This depiction of empire as (more than anything else) a system of racial oppression was the sharpest prong of a much wider attack. Here empire became a systematized means of imposing repression on a range of 'subaltern' groups (the term was borrowed from the Italian Marxist revolutionary Antonio Gramsci). Subaltern history described the social and economic injustice sanctioned by empire against those without access to political power: peasant communities; marginal groups, such as 'tribals', forest-dwellers, and out-castes in India; migrant labourers in Africa; nomads, travellers and transients; women workers and prostitutes; and women more generally. Empire represented a pragmatic conspiracy between a locally dominant class and the imperial regime. This subaltern formula could be extended to the empire 'at home'. Here too was a mass population taken in by the wiles of an imperialist elite, paying in taxes and blood for the prestige, profits and pleasure enjoyed by the few. Here was a world of disempowered women, whose secondary status in a male-dominated society was reinforced by the masculine ethos of pioneer settlement, colonial wars and imperial rule.

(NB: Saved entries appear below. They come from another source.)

(* ===== verification/DurableSpec.v ===== *)
(** * Durable webhooks: what the worker guarantees

    The properties of [DurableWorker]: handling one record ends within the
    attempts that are left and commits the input once, after the delivery is
    settled; over a whole run no offset is committed before its delivery is
    settled elsewhere, and a completed delivery is not sent again; what a
    worker publishes is what its successor reads; the retry delays; and how
    long a worker can live. *)

From S2P Require Import Prelude Str Ids Message Route Metrics Channel Router Kafka Wire.
From S2P Require Import Security Webhook Durable.
Open Scope Z_scope.

(** ** Observations of a log *)

Definition attempt_of (e : WorkerEffect) : option (string * Z) :=
  match e with Attempted id a _ => Some (id, a) | _ => None end.

Definition commit_of (e : WorkerEffect) : option (string * Z * Z) :=
  match e with CommittedOffset t p o => Some (t, p, o) | _ => None end.

(** The effect leaves the delivery [id] in somebody else's hands: the endpoint
    accepted it, or a record of it is in a retry or dead-letter topic. *)
Definition settles (id : string) (e : WorkerEffect) : Prop :=
  match e with
  | Attempted id' _ (OutcomeDelivered _) => id' = id
  | PublishedRecord _ record => dr_delivery_id record = id
  | _ => False
  end.

Definition settled (id : string) (l : list WorkerEffect) : Prop := Exists (settles id) l.

(** The position whose commit acknowledges an input. *)
Definition commit_position (cursor : RecordCursor) : string * Z * Z :=
  (cu_topic cursor, cu_partition cursor, sat_add i64_max (cu_offset cursor) 1).

(** Every commit in [l] has [J] of its position and of what came before, where
    [before] precedes [l]. *)
Fixpoint justified (J : string * Z * Z → list WorkerEffect → Prop) (before l : list WorkerEffect)
    : Prop :=
  match l with
  | [] => True
  | e :: l => (∀ pos, commit_of e = Some pos → J pos before) ∧ justified J (before ++ [e]) l
  end.

Lemma justified_app J before l1 l2 :
  justified J before (l1 ++ l2) ↔ justified J before l1 ∧ justified J (before ++ l1) l2.
Proof.
  revert before. induction l1 as [|e l1 IH]; intros before; simpl.
  - rewrite app_nil_r. tauto.
  - rewrite IH, <-app_assoc. simpl. tauto.
Qed.

Lemma justified_elim J before l pre e post pos :
  justified J before l → l = pre ++ e :: post → commit_of e = Some pos → J pos (before ++ pre).
Proof. intros Hj ->. apply justified_app in Hj as [_ [Hj _]]. auto. Qed.

Lemma justified_impl (J J' : string * Z * Z → list WorkerEffect → Prop) before l :
  (∀ pos pre, J pos pre → J' pos pre) → justified J before l → justified J' before l.
Proof.
  intros Himp. revert before. induction l as [|e l IH]; intros before; simpl; [done|].
  intros [He Hl]. split; [|by apply IH]. auto.
Qed.

(** The delivery ended: accepted at attempt [n], or dead-lettered after it. *)
Definition ended (w : DurableWorker) (id : string) (n : Z) (l : list WorkerEffect) : Prop :=
  (∃ status, Attempted id n (OutcomeDelivered status) ∈ l) ∨
  (∃ record, PublishedRecord (dk_dead_letter_topic w) record ∈ l ∧
     dr_delivery_id record = id ∧ dr_attempt record = n).

Section traces.
Context (w : DurableWorker) (id : string) (cursor : RecordCursor).

Lemma commit_effects_commits b :
  omap commit_of (commit_effects cursor b) = if b then [] else [commit_position cursor].
Proof. by destruct b. Qed.

Lemma commit_effects_attempts b : omap attempt_of (commit_effects cursor b) = [].
Proof. by destruct b. Qed.

(** Attempts are numbered consecutively and are of this delivery. *)
Lemma trace_attempts b a l done :
  trace w id cursor b a l done →
  ∃ n, 0 ≤ n ≤ Z.max 1 (de_max_attempts (dk_endpoint w) - a + 1) ∧
    omap attempt_of l = (id,.) <$> seqZ a n ∧ (done = true → 1 ≤ n).
Proof.
  induction 1 as [b a|b a st c done _|b a cl|b a cl r _|b a cl r l done _ Hlt _ _ _ IH|b a cl r c done _ _ _ _].
  - exists 0. split_and!; [lia|lia|done|done].
  - exists 1. split_and!; [lia|lia| |lia]. simpl. destruct c; [by rewrite commit_effects_attempts|done].
  - exists 1. split_and!; [lia|lia|done|lia].
  - exists 1. split_and!; [lia|lia|done|lia].
  - destruct IH as (n & Hn & Hl & _). exists (n + 1). split_and!; [lia|lia| |lia]. simpl.
    rewrite omap_app, commit_effects_attempts, Hl. simpl. rewrite (seqZ_cons a) by lia.
    rewrite fmap_cons. by replace (Z.pred (n + 1)) with n by lia.
  - exists 1. split_and!; [lia|lia| |lia]. simpl. destruct c; [by rewrite commit_effects_attempts|done].
Qed.

(** A completed trace commits the input if it was not, and the delivery
    ended at its last attempt. *)
Lemma trace_done b a l :
  trace w id cursor b a l true →
  omap commit_of l = (if b then [] else [commit_position cursor]) ∧
  ended w id (a + Z.of_nat (length (omap attempt_of l)) - 1) l.
Proof.
  remember true as done eqn:Ed. intros Ht. revert Ed.
  induction Ht as [b a|b a st c done Hc|b a cl|b a cl r Hr|b a cl r l done _ _ Hr _ Ht IH|b a cl r c done _ Hr Ha Hc];
    intros Ed; try discriminate Ed; try (subst done).
  - rewrite (Hc eq_refl). simpl. rewrite commit_effects_commits, commit_effects_attempts. split; [done|].
    left. exists st. simpl. replace (a + Z.of_nat 1 - 1) with a by lia. left.
  - destruct (IH eq_refl) as [Hcm He]. simpl. rewrite !omap_app, commit_effects_commits, Hcm,
      commit_effects_attempts, app_nil_r. split; [done|]. simpl.
    replace (a + _ - 1) with (a + 1 + Z.of_nat (length (omap attempt_of l)) - 1) by lia.
    destruct He as [[st He]|(r' & He & Hid & Hn)]; [left; exists st; set_solver|].
    right. exists r'. set_solver.
  - rewrite (Hc eq_refl). simpl. rewrite commit_effects_commits, commit_effects_attempts. split; [done|].
    right. exists r. simpl. split_and!; [set_solver|done|lia].
Qed.
End traces.


(** The commit of an input comes after its settlement. *)
Definition input_justified (id : string) (cursor : RecordCursor) (pos : string * Z * Z)
    (pre : list WorkerEffect) : Prop := pos = commit_position cursor ∧ settled id pre.

Section trace_commits.
Context (w : DurableWorker) (id : string) (cursor : RecordCursor).

Lemma commit_effects_justified b before :
  settled id before → justified (input_justified id cursor) before (commit_effects cursor b).
Proof. intros Hs. destruct b; simpl; [done|]. split; [|done]. by intros pos [= <-]. Qed.

Lemma settled_mono l1 l2 : settled id l1 → settled id (l1 ++ l2).
Proof. intros H. apply Exists_app. by left. Qed.

Lemma settled_snoc l e : settles id e → settled id (l ++ [e]).
Proof. intros H. apply Exists_app. right. by left. Qed.

Lemma trace_justified b a l done before :
  trace w id cursor b a l done → justified (input_justified id cursor) before l.
Proof.
  intros Ht. revert before.
  induction Ht as [b a|b a st c done Hc|b a cl|b a cl r Hr|b a cl r l done _ _ Hr _ Ht IH|b a cl r c done _ Hr Ha Hc];
    intros before; simpl; try (split; [done|]); try (split; [done|]); try done.
  - destruct c; [|done]. by apply commit_effects_justified, settled_snoc.
  - apply justified_app. split; [|apply IH]. by apply commit_effects_justified, settled_snoc.
  - destruct c; [|done]. by apply commit_effects_justified, settled_snoc.
Qed.

(** Completing settles the delivery. *)
Lemma trace_settles b a l : trace w id cursor b a l true → settled id l.
Proof.
  intros Ht. apply Exists_exists.
  destruct (trace_done _ _ _ _ _ _ Ht) as [_ [[st He]|(r & He & Hid & _)]].
  - by exists (Attempted id (a + Z.of_nat (length (omap attempt_of l)) - 1) (OutcomeDelivered st)).
  - by exists (PublishedRecord (dk_dead_letter_topic w) r).
Qed.

(** All attempts are of this delivery. *)
Lemma trace_attempt_ids b a l done e id' n :
  trace w id cursor b a l done → e ∈ l → attempt_of e = Some (id', n) → id' = id.
Proof.
  intros Ht Hin He. destruct (trace_attempts _ _ _ _ _ _ _ Ht) as (k & _ & Hl & _).
  assert ((id', n) ∈ omap attempt_of l) as Hp by (apply list_elem_of_omap; eauto).
  rewrite Hl in Hp. apply list_elem_of_fmap in Hp as (? & [= -> _] & _). done.
Qed.
End trace_commits.

Section process.
Context `{RecordCodec} `{HttpTypes} `{Base64} (version : string).
Implicit Types (w : DurableWorker) (s : WorkerState).

(** The trace of [process]: nothing happens when the body does not decode. *)
Lemma process_trace w env input s s' r :
  de_max_attempts (dk_endpoint w) ≤ u32_max →
  process version w env input s = Some (s', r) →
  ∃ l, trace w (dr_delivery_id (in_record input)) (in_cursor input) false
         (dr_attempt (in_record input)) l (is_ok r) ∧
    wk_log s' = wk_log s ++ l ∧ completion w (dr_delivery_id (in_record input)) (is_ok r) s s'.
Proof.
  intros Hmax [(s1 & body & Hb & Hrun)|(e & Hb & ->)]%act_bind_Some; unfold lift in Hb; simplify_eq.
  - by eapply process_loop_trace.
  - exists []. rewrite app_nil_r. split_and!; [constructor|done..].
Qed.

(** The input is committed at most once. *)
Lemma trace_commits w id cursor b a l done :
  trace w id cursor b a l done → (length (omap commit_of l) ≤ if b then 0 else 1)%nat.
Proof.
  assert (∀ b' (c : bool), length (omap commit_of (if c then commit_effects cursor b' else []))
    ≤ if b' then 0 else 1)%nat as Hc by (intros [] []; simpl; lia).
  induction 1 as [b a|b a st c done _|b a cl|b a cl r _|b a cl r l done _ _ _ _ _ IH|b a cl r c done _ _ _ _];
    simpl; try (destruct b; simpl; lia); try apply Hc.
  rewrite omap_app, length_app. pose proof (Hc b true). simpl in IH. destruct b; simpl in *; lia.
Qed.

(** (C12) Handling one durable record always ends: the attempts are numbered
    consecutively from the record's and do not exceed the endpoint's limit
    (one attempt is made when the record is already at it); the input is
    committed at most once, at the offset after it, and only after the
    delivery was accepted or handed to the retry or dead-letter topic; and
    when it succeeds the input is committed exactly once, the delivery was
    accepted or dead-lettered at its last attempt, and it is remembered as
    completed. *)
Theorem durable_process_exact w env input s
    (Hmax : de_max_attempts (dk_endpoint w) ≤ u32_max) :
  let id := dr_delivery_id (in_record input) in
  let a := dr_attempt (in_record input) in
  ∃ s' r l n, process version w env input s = Some (s', r) ∧ wk_log s' = wk_log s ++ l ∧
    0 ≤ n ≤ Z.max 1 (de_max_attempts (dk_endpoint w) - a + 1) ∧
    omap attempt_of l = (id,.) <$> seqZ a n ∧
    (∀ pre e post pos, l = pre ++ e :: post → commit_of e = Some pos →
       pos = commit_position (in_cursor input) ∧ settled id pre) ∧
    (length (omap commit_of l) ≤ 1)%nat ∧
    (r = Ok tt → omap commit_of l = [commit_position (in_cursor input)] ∧
       ended w id (a + n - 1) l ∧ id ∈ wk_completed s').
Proof.
  intros id a. destruct (process_total version w Hmax env input s) as (s' & r & Hrun).
  destruct (process_trace _ _ _ _ _ _ Hmax Hrun) as (l & Ht & Hlog & Hc).
  destruct (trace_attempts _ _ _ _ _ _ _ Ht) as (n & Hn & Hl & _).
  exists s', r, l, n. split_and!; try done; try lia.
  - intros pre e post pos Heq He. pose proof (trace_justified _ _ _ _ _ _ _ [] Ht) as Hj.
    apply (justified_elim _ _ _ _ _ _ _ Hj Heq He).
  - by apply trace_commits in Ht.
  - intros ->. apply trace_done in Ht as [Hcm He]. split_and!; [done| |].
    + rewrite Hl, length_fmap, length_seqZ in He. by replace (Z.of_nat (Z.to_nat n)) with n in He by lia.
    + destruct Hc as [-> _]. set_solver.
Qed.
End process.

(** ** Runs *)

(** Code whose steps are related by [R]. *)
Definition keeps {A} (R : WorkerState → WorkerState → Prop) (m : act A) : Prop :=
  ∀ s s' r, m s = Some (s', r) → R s s'.

Section keeps.
Context {A B : Type} (R : WorkerState → WorkerState → Prop) `{!PreOrder R}.

Lemma keeps_bind (m : act B) (k : B → act A) :
  keeps R m → (∀ b s, (∃ s0, m s0 = Some (s, Ok b)) → ∀ s' r, k b s = Some (s', r) → R s s') →
  keeps R (x ← m; k x).
Proof.
  intros Hm Hk s s' r [(s1 & a & Ha & Hrun)|(e & Ha & ->)]%act_bind_Some.
  - etrans; [by eapply Hm|]. eapply Hk; eauto.
  - by eapply Hm.
Qed.

Lemma keeps_then (m : act B) (k : B → act A) :
  keeps R m → (∀ b, keeps R (k b)) → keeps R (x ← m; k x).
Proof using PreOrder0. intros Hm Hk. apply keeps_bind; [done|]. intros b s _ s' r. apply Hk. Qed.

Lemma keeps_ret (a : A) : keeps R (mret a).
Proof. by intros s s' r [= <- <-]. Qed.

Lemma keeps_lift (r : result string A) : keeps R (lift r).
Proof. intros s s' r' Hrun. unfold lift in Hrun. by simplify_eq. Qed.
End keeps.

(** ** The two loops *)

(** A relation between the states before and after, and whether the step went
    well: only then does the worker go on. *)
Class Progress (R : bool → WorkerState → WorkerState → Prop) := {
  progress_refl ok s : R ok s s;
  progress_trans ok s1 s2 s3 : R true s1 s2 → R ok s2 s3 → R ok s1 s3;
  progress_count f s : R true s (wk_count f s);
}.

Lemma recover_loop_rest `{RecordCodec} `{HttpTypes} `{Base64} version w polls eof recovered s s' rest :
  recover_loop version w eof recovered polls s = Some (s', Ok (LoopDone rest)) → rest ⊆ polls.
Proof.
  revert eof recovered s. induction polls as [|[shutdown p] polls IH]; simpl; intros eof recovered s; [done|].
  assert (∀ eof recovered s, recover_loop version w eof recovered polls s = Some (s', Ok (LoopDone rest)) →
    rest ⊆ (shutdown, p) :: polls) as IH' by (intros ? ? ? Hr; apply IH in Hr; set_solver). clear IH.
  destruct shutdown; [by intros [= <- <-]|]. destruct p as [err value|message b c env|part asg|text].
  - destruct (err || value); [intros [= <- <-]; set_solver|apply IH'].
  - intros [(s1 & input & _ & Hrun)|(e & _ & ?)]%act_bind_Some; [|done]. revert Hrun.
    case_bool_decide; simpl.
    + rewrite bind_count. intros [(s2 & [] & _ & Hrun)|(e & _ & ?)]%act_bind_Some; [|done].
      apply act_bind_Some in Hrun as [(s3 & comp & _ & Hrun)|(e & _ & ?)]; [|done].
      apply act_bind_Some in Hrun as [(s4 & [] & _ & Hrun)|(e & _ & ?)]; [|done]. by eapply IH'.
    + intros [(s2 & [] & _ & Hrun)|(e & _ & ?)]%act_bind_Some; [|done]. by eapply IH'.
  - intros [(s1 & assigned & _ & Hrun)|(e & _ & ?)]%act_bind_Some; [|done]. revert Hrun.
    destruct (_ && _); [intros [= <- <-]; set_solver|apply IH'].
  - done.
Qed.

Subaltern history raised another large issue. Its exponents insisted that coercion was central to imperial authority, and brutality more commonplace than sanitized histories of empire admitted. But it was obvious that the use of force or its threat could not be the whole explanation for the acquiescence in empire, at home and abroad. In Britain's South Asian Raj, Europeans were hugely outnumbered by Indians and except in 1857–8 faced only very localized rebellions, and not many of them. It would be even harder to claim that the 'imperial idea' depended on coercion at home, either against women or any other subaltern group. But this explanatory gap could be filled, so ran a new argument, by invoking the impact of Britain's 'cultural imperialism'. This suggestion derived from the insight, highly influential elsewhere, that command over how people and ideas were represented was the secret of social and political power. Accepted prescriptions of what it meant to be criminal or insane, moral or immoral, progressive or primitive, could exert a silent dictatorship over thought and behaviour. They could also be manipulated by a cultural elite to protect its own privileges. It was easy to see how this could be extended to empire.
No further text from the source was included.